A severe thunderstorm dumped dime- to ping-pong-ball-sized hail across southern portions of Kalamazoo County, Michigan, on Aug. 14. The slow speed at which the storm moved through the area -- just 15 mph -- is what caused the unusually large hail accumulation.
AccuWeather Reporter Blake Naftel was on the ground in the region. He was able to capture the hail accumulation that remained on the ground in Vicksburg, Michigan, Wednesday afternoon into the early evening. Drifts measured nearly 18 inches in some spots, Naftel reported.
“We were working at the high school in the concession stands. It started to rain and then that rain quickly turned to what appeared to be a snowstorm of ice,” Josh Baird told AccuWeather of the hail that fell in Vicksburg, Michigan, on Wednesday.
Baird marveled as he stood in front of what appeared to be large piles of snow on the ground.
“It looked like popcorn just bouncing off of the ground,” Baird added.
Hail accumulation remained on the ground in Vicksburg, Michigan, with drifts measuring nearly 18 inches in some spots early Wednesday evening, Aug. 14, 2019. (AccuWeather/ Blake Naftel)
Naftel reports that several soy and corn crops were damaged by the onslaught of hail.
Severe storms moved over the state on Wednesday, and it appears that the piles of hail resulted from a "one-off thunderstorm that got particularly feisty," AccuWeather Meteorologist Jake Sojda said.
This storm brought mainly pea- and marble-sized hail, which does not meet the criteria for severe hail--hail that is 1 inch or greater.
"It was the amount of hail that fell that made it so noteworthy. However, if we are looking for accumulating hail like that, it typically is smaller hail that is falling," Sojda said.
This recent storm brought not only hail, but also heavy downpours and wind gusts up to 60 mph.
Even if a more significant threat of severe thunderstorms is not anticipated, any thunderstorm can grow strong quickly if localized conditions are adequate. Ideal conditions helped brew the storm that formed south of Kalamazoo.
Around the Great Lakes, lake breeze boundaries can also aid in the formation of thunderstorms, as well as help to make an otherwise ordinary thunderstorm stronger. This effect likely played a role in the severity of the recent storm that hit the south side of Kalamazoo.
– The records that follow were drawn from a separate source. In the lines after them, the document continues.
(** One call of a client: the packets it submits, the frames it receives.
    Ticks are taken while sequence numbers are still ten thousand below
    [u64::MAX], where [next_expected_sequence += 1] would wrap. *)
Inductive sched_step {t : target} :
  PlaybackScheduler -> list AudioDatagram -> list ScheduledFrame -> PlaybackScheduler -> Prop :=
| ss_submit s d :
    0 <= d.(audio_sequence) < u64_max -> sched_step s [d] [] (submit_packet d s).2
| ss_poll s now horizon :
    s.(jitter_buffer).(next_expected_sequence) + 10000 < u64_max ->
    sched_step s [] (frames_of_poll (poll_with_release_horizon now horizon s).1)
      (poll_with_release_horizon now horizon s).2
| ss_realign s now : sched_step s [] [] (realign_to_now now s)
| ss_offset s o : sched_step s [] [] (apply_offset_update o s).2
| ss_rebuffer s o : sched_step s [] [] (rebuffer o s)
| ss_host_start s h : sched_step s [] [] (set_host_start_time_ms h s)
| ss_stop s : sched_step s [] [] (stop s)
| ss_drain s : sched_step s [] (drain_remaining s).1 (drain_remaining s).2.

Inductive sched_run {t : target} (s0 : PlaybackScheduler) :
  list AudioDatagram -> list ScheduledFrame -> PlaybackScheduler -> Prop :=
| sched_start : sched_run s0 [] [] s0
| sched_next submitted frames s sub fr s' :
    sched_run s0 submitted frames s -> sched_step s sub fr s' ->
    sched_run s0 (submitted ++ sub) (frames ++ fr) s'.

(** A real frame comes from a submitted datagram of the configured stream. *)
Definition frame_from (submitted : list AudioDatagram) (c : JitterBufferConfig)
  (f : ScheduledFrame) : Prop :=
  f.(frame_concealed) = false ->
  exists d, In d submitted /\ datagram_meta d = frame_meta f
    /\ d.(audio_session_id) = c.(jb_session_id) /\ d.(audio_stream_id) = c.(jb_stream_id).

Record sched_facts (submitted : list AudioDatagram) (s : PlaybackScheduler)
  (frames : list ScheduledFrame) (s' : PlaybackScheduler) : Prop := {
cf_ok : sched_ok s';
cf_config : s'.(jitter_buffer).(jb_config) = s.(jitter_buffer).(jb_config);
cf_holds : holds_only submitted s'.(jitter_buffer);
cf_next : s.(jitter_buffer).(next_expected_sequence) <= s'.(jitter_buffer).(next_expected_sequence);
cf_sorted : StronglySorted Z.lt (map frame_sequence frames);
cf_frames : forall f, In f frames ->
  s.(jitter_buffer).(next_expected_sequence) <= f.(frame_sequence)
  < s'.(jitter_buffer).(next_expected_sequence)
  /\ frame_from submitted s.(jitter_buffer).(jb_config) f
}.

Lemma silent_facts (submitted : list AudioDatagram) (s s' : PlaybackScheduler) :
  sched_ok s -> quiet submitted s.(jitter_buffer) s'.(jitter_buffer) ->
  s'.(sch_config).(cfg_sample_rate) = s.(sch_config).(cfg_sample_rate) ->
  s'.(sch_config).(cfg_samples_per_packet) = s.(sch_config).(cfg_samples_per_packet) ->
  sched_facts submitted s [] s'.
Proof.
  intros [] [Hok Hc Hh Hn _ _] Hr Hs. split; try done; [|constructor].
  split; [done|by rewrite Hc|by rewrite Hr|by rewrite Hs].
Qed.

Section Steps.
Context {t : target}.

Lemma tick_sched_facts (submitted : list AudioDatagram) (horizon : Z) (s : PlaybackScheduler)
  (p : SchedulerPoll) (s' : PlaybackScheduler) :
  sched_ok s -> tick_outcome submitted horizon s p s' ->
  sched_facts submitted s (frames_of_poll p) s'.
Proof.
  intros Hs [h s1 Hq Hc Ho Hd|s1 p' e s1' H1 Hso Hf Hn Hle Hc Ho Hd].
  - apply silent_facts; [done|done|by rewrite Hc..].
  - assert (sched_ok s1') as Hs'.
    { pose proof Hs as []. destruct Hf as [Hok Hcf _ _ _ _].
      split; rewrite ?Hcf, ?Hc; done. }
    destruct Hf as [Hok Hcf Hh Hnx Hsort He].
    destruct Hso as [d h Hg|f h Hg Hseq Hcon Htime|Hg]; cbn [frames_of_poll].
    + assert (d.(audio_sequence) = s1.(jitter_buffer).(next_expected_sequence)) as Hseq.
      { destruct (He d ltac:(by left)) as ((Ha & Hb) & _ & _).
        assert (sched_ok s1) as [Hj1 _ _ _].
        { destruct H1 as [-> | ->]; [done|]. pose proof Hs as [].
          split; try done; cbn; [by apply skip_to_earliest_ok|].
          unfold skip_to_earliest_buffered. by destruct (0 <? _). }
        by destruct (bt_forall_get _ _ _ _ (jb_ok_entries _ Hj1) Hg) as (Hsq & _). }
      split; try done; try (by repeat constructor). intros f [<-|[]]. cbn [frame_sequence real_frame].
      split; [lia|]. intros _. exists d. destruct (He d ltac:(by left)) as (_ & Hin & _ & Hss & Hst & _).
      done.
    + split; try done; try (by repeat constructor). intros f' [<-|[]]. split; [lia|].
      intros Hf. congruence.
    + split; try done; by constructor.
Qed.

Lemma sched_facts_trans (submitted : list AudioDatagram) (a b c : PlaybackScheduler)
  (fr : list ScheduledFrame) :
  sched_facts submitted a [] b -> sched_facts submitted b fr c -> sched_facts submitted a fr c.
Proof.
  intros [Ha1 Ha2 Ha3 Ha4 _ _] [Hb1 Hb2 Hb3 Hb4 Hb5 Hb6]. split; try done; [congruence|lia|].
  intros f Hf. destruct (Hb6 f Hf) as (? & Hfrom). split; [lia|]. by rewrite Ha2 in Hfrom.
Qed.

Lemma poll_facts (submitted : list AudioDatagram) (now horizon : Z) (s : PlaybackScheduler) :
  sched_ok s -> holds_only submitted s.(jitter_buffer) ->
  s.(jitter_buffer).(next_expected_sequence) + 10000 < u64_max ->
  let r := poll_with_release_horizon now horizon s in
  sched_facts submitted s (frames_of_poll r.1) r.2.
Proof.
  intros Hs Hh Hmax r. subst r. pose proof Hs as [].
  pose proof (jb_ok_window _ so_jb0) as Hw. unfold MAX_REORDER_WINDOW_LIMIT in Hw.
  unfold poll_with_release_horizon. destruct (sch_state s) eqn:Est;
    try (apply silent_facts; [done|by apply quiet_refl|done|done]).
  - destruct (advance_buffering_facts submitted now s Hs Hh) as (Hq & Hn & Hc & Ho & Hcase).
    destruct (advance_buffering now s) as [[p|] s1]; cbn [fst snd] in *.
    + destruct Hcase as [n ->]. apply silent_facts; [done|done|by rewrite Hc..].
    + assert (sched_facts submitted s [] s1) as Hf by (apply silent_facts; [done|done|by rewrite Hc..]).
      eapply sched_facts_trans; [exact Hf|]. apply (tick_sched_facts _ (Z.max horizon now)); [apply Hf|].
      apply playing_tick_facts; [apply Hf|apply Hf|]. destruct Hf as [_ -> _ _ _ _].
      unfold reach in *. lia.
  - apply (tick_sched_facts _ (Z.max horizon now)); [done|].
    apply playing_tick_facts; [done|done|]. unfold reach. lia.
Qed.

Lemma drain_remaining_facts (submitted : list AudioDatagram) (s : PlaybackScheduler) :
  sched_ok s -> holds_only submitted s.(jitter_buffer) ->
  sched_facts submitted s (drain_remaining s).1 (drain_remaining s).2.
Proof.
  intros Hs Hh. pose proof Hs as [].
  destruct (drain_remaining_meta s) as (Hm & Hj & Hd).
  pose proof (jb_step_facts submitted [] _ _ _ (step_drain s.(jitter_buffer)) so_jb0 so_window0 Hh) as Hf.
  rewrite app_nil_r, Hd, <- Hj in Hf. destruct Hf as [Hok Hc Hh' Hn Hsort He].
  assert (map frame_sequence (drain_remaining s).1
          = map audio_sequence (bt_values s.(jitter_buffer).(jb_packets))) as Hseq.
  { apply (f_equal (map (fun m : Z * Z * Z * bool => m.1.1.1))) in Hm. rewrite !map_map in Hm.
    exact Hm. }
  assert ((drain_remaining s).2.(sch_config) = s.(sch_config)) as Hcfg
    by (unfold drain_remaining; by destruct (drain_all _)).
  split; [|done|done|done|by rewrite Hseq|].
  - split; rewrite ?Hc, ?Hcfg; done.
  - intros f Hf. assert (In (frame_meta f) (map frame_meta (drain_remaining s).1)) as Hin
      by (by apply in_map).
    rewrite Hm in Hin. apply in_map_iff in Hin as (d & Hmd & Hind).
    destruct (He d Hind) as (Hr & Hsub & _ & Hss & Hst & _).
    assert (f.(frame_sequence) = d.(audio_sequence)) as Hfs
      by (unfold datagram_meta, frame_meta in Hmd; congruence).
    split; [lia|]. intros _. by exists d.
Qed.

Lemma sched_step_facts (submitted sub : list AudioDatagram) (fr : list ScheduledFrame)
  (s s' : PlaybackScheduler) :
  sched_step s sub fr s' -> sched_ok s -> holds_only submitted s.(jitter_buffer) ->
  sched_facts (submitted ++ sub) s fr s'.
Proof.
  intros Hstep Hs Hh. pose proof Hs as [].
  assert (forall r, r.(jitter_buffer) = s.(jitter_buffer) ->
            r.(sch_config).(cfg_sample_rate) = s.(sch_config).(cfg_sample_rate) ->
            r.(sch_config).(cfg_samples_per_packet) = s.(sch_config).(cfg_samples_per_packet) ->
            sched_facts submitted s [] r) as Hsame.
  { intros r Hj Hr Hp. apply silent_facts; [done|rewrite Hj; by apply quiet_refl|done|done]. }
  destruct Hstep as [s d Hd|s now hz Hmax|s now|s o|s o|s h|s|s]; rewrite ?app_nil_r;
    try (by apply Hsame).
  - unfold submit_packet. pose proof (step_accept s.(jitter_buffer) d Hd) as Hj.
    pose proof (jb_step_facts submitted [d] [] _ _ Hj so_jb0 so_window0 Hh) as Hf.
    destruct (accept d s.(jitter_buffer)) as [r b]. cbn [snd] in *. by apply silent_facts.
  - by apply poll_facts.
  - destruct (discard_head_facts submitted now s Hs Hh) as (_ & Hq & _ & [fade Hs2]).
    assert ((realign_to_now now s).(sch_config) = s.(sch_config)) as Hc
      by (unfold realign_to_now; by rewrite Hs2).
    apply silent_facts; [done|done|by rewrite Hc..].
  - apply Hsame; unfold apply_offset_update; by destruct (f64_ltb _ _).
  - by apply drain_remaining_facts.
Qed.

Lemma sched_run_facts (s0 s : PlaybackScheduler) (submitted : list AudioDatagram)
  (frames : list ScheduledFrame) :
  sched_run s0 submitted frames s -> sched_ok s0 -> holds_only [] s0.(jitter_buffer) ->
  sched_facts submitted s0 frames s.
Proof.
  intros Hrun H0 Hh0. induction Hrun as [|submitted frames s sub fr s' Hrun IH Hstep].
  - apply silent_facts; [done|by apply quiet_refl; [apply H0|]|done|done].
  - destruct IH as [Hok Hc Hh Hn Hs Hf].
    destruct (sched_step_facts submitted sub fr s s' Hstep Hok Hh) as [? Hc' ? ? Hs' Hf'].
    split; try done; [congruence|lia| |].
    + rewrite map_app. apply StronglySorted_app; [done..|]. intros x y Hx Hy.
      apply in_map_iff in Hx as (fx & <- & Hx), Hy as (fy & <- & Hy).
      apply Hf in Hx as [? _]. apply Hf' in Hy as [? _]. lia.
    + intros f Hin. apply in_app_iff in Hin as [Hin|Hin].
      * destruct (Hf f Hin) as [? Hfrom]. split; [lia|]. intros Hreal.
        destruct (Hfrom Hreal) as (d & Hd & Hrest). exists d. split; [|done].
        apply in_app_iff. by left.
      * destruct (Hf' f Hin) as [? Hfrom]. split; [lia|]. by rewrite Hc in Hfrom.
Qed.
End Steps.

(** ** The samples of a real frame *)

(** [f] plays the samples of [d]: as they are, or spliced by a blend at their
    start, a fade at their end, or both. *)
Definition carries_pcm (channels ramp : nat) (d : AudioDatagram) (f : ScheduledFrame) : Prop :=
  exists (blend : option (list Z)) (faded : bool),
    let pcm := decode_payload_samples d.(audio_payload) in
    let opened := match blend with
                  | Some from => apply_blend_in pcm channels ramp from
                  | None => pcm
                  end in
    f.(frame_samples) = if faded then apply_fade_out_tail opened channels ramp else opened.

(** [f] is the frame of a buffered datagram. *)
Definition frame_of_buffered (s : PlaybackScheduler) (f : ScheduledFrame) : Prop :=
  exists d, In d (bt_values s.(jitter_buffer).(jb_packets)) /\ datagram_meta d = frame_meta f
    /\ carries_pcm (Z.to_nat s.(sch_config).(cfg_channels)) s.(ramp_frames) d f.

(** The parameters of a splice, which nothing changes. *)
Definition splice_of (s : PlaybackScheduler) : Z * nat := (s.(sch_config).(cfg_channels), s.(ramp_frames)).

Lemma real_frame_carries (s : PlaybackScheduler) (d : AudioDatagram) :
  carries_pcm (Z.to_nat s.(sch_config).(cfg_channels)) s.(ramp_frames) d (real_frame s d).
Proof.
  unfold carries_pcm, real_frame. cbn. destruct (fade_in_next_real_frame s).
  - eexists (Some _), false. reflexivity.
  - by exists None, false.
Qed.

(** While draining, the last frame has no fade at its end yet. *)
Definition drained_frame (channels ramp : nat) (faded : bool) (d : AudioDatagram) (f : ScheduledFrame) :
  Prop :=
  datagram_meta d = frame_meta f
  /\ exists blend, let pcm := decode_payload_samples d.(audio_payload) in
       let opened := match blend with
                     | Some from => apply_blend_in pcm channels ramp from
                     | None => pcm
                     end in
       f.(frame_samples) = if faded then apply_fade_out_tail opened channels ramp else opened.

Definition drain_ok (channels ramp : nat) (l : list AudioDatagram) (frames : list ScheduledFrame) : Prop :=
  frames = []
  \/ exists frames' f d, frames = frames' ++ [f] /\ In d l /\ drained_frame channels ramp false d f
      /\ forall g, In g frames' -> exists e faded, In e l /\ drained_frame channels ramp faded e g.

Lemma drain_ok_fade (channels ramp : nat) (l : list AudioDatagram) (frames : list ScheduledFrame)
  (f : ScheduledFrame) (faded : bool) :
  drain_ok channels ramp l frames ->
  In f (if faded then modify_last (fade_frame channels ramp) frames else frames) ->
  exists d faded', In d l /\ drained_frame channels ramp faded' d f.
Proof.
  intros [-> | (frames' & x & d & -> & Hd & [Hm (blend & Hx)] & Hrest)] Hf; [by destruct faded|].
  destruct faded; [rewrite modify_last_snoc in Hf|]; apply in_app_iff in Hf as [Hf|[<-|[]]];
    try (by apply Hrest); exists d.
  - exists true. split; [done|]. split; [exact Hm|]. exists blend. cbn. by rewrite Hx.
  - exists false. split; [done|]. split; [exact Hm|]. by exists blend.
Qed.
"Typically, the larger the hail, the more intense the storm is. This is because the larger the hailstone, the faster the air needs to be rising into the storm to keep it high up in the cloud where it can keep growing. When you have enough energy to get the air rising fast enough to make large hail, you almost always have strong winds at the surface as well and sometimes can form tornadoes," Sojda explained.
Tornadoes tend to be fickle, and just because a storm strong enough to produce giant hail, this doesn’t guarantee that a tornado is also coming.
When large hail falls, it is recommended to hide inside a well-constructed building. Severe hail will, at the very least, can be painful to be hit by, as it can be traveling at more 100 mph before it hits the ground.
"Any strikes to the head can cause more serious injuries or even death, with the likelihood of serious injury or death increasing with the size of the hail, although typically for it to be deadly one would have to be hit in the head. Most other areas on the body will get a nasty bruise, but it always depends from case to case," Sojda said.
Not only is large hail a potential human threat, it can also have a large economic impact, especially on vehicles. Severe hail can dent cars and break windows, especially if it is accompanied by strong winds.
"Hail can also damage crops, although luckily it’s usually pretty localized, so while it may ruin some fields, it usually won’t ruin an entire crop," Sojda said. "Hail damage costs insurance companies billions of dollars in claims every year." Indeed, the images sent back from Michigan by Naftel showed broken soy and corn plants that were beaten to the ground.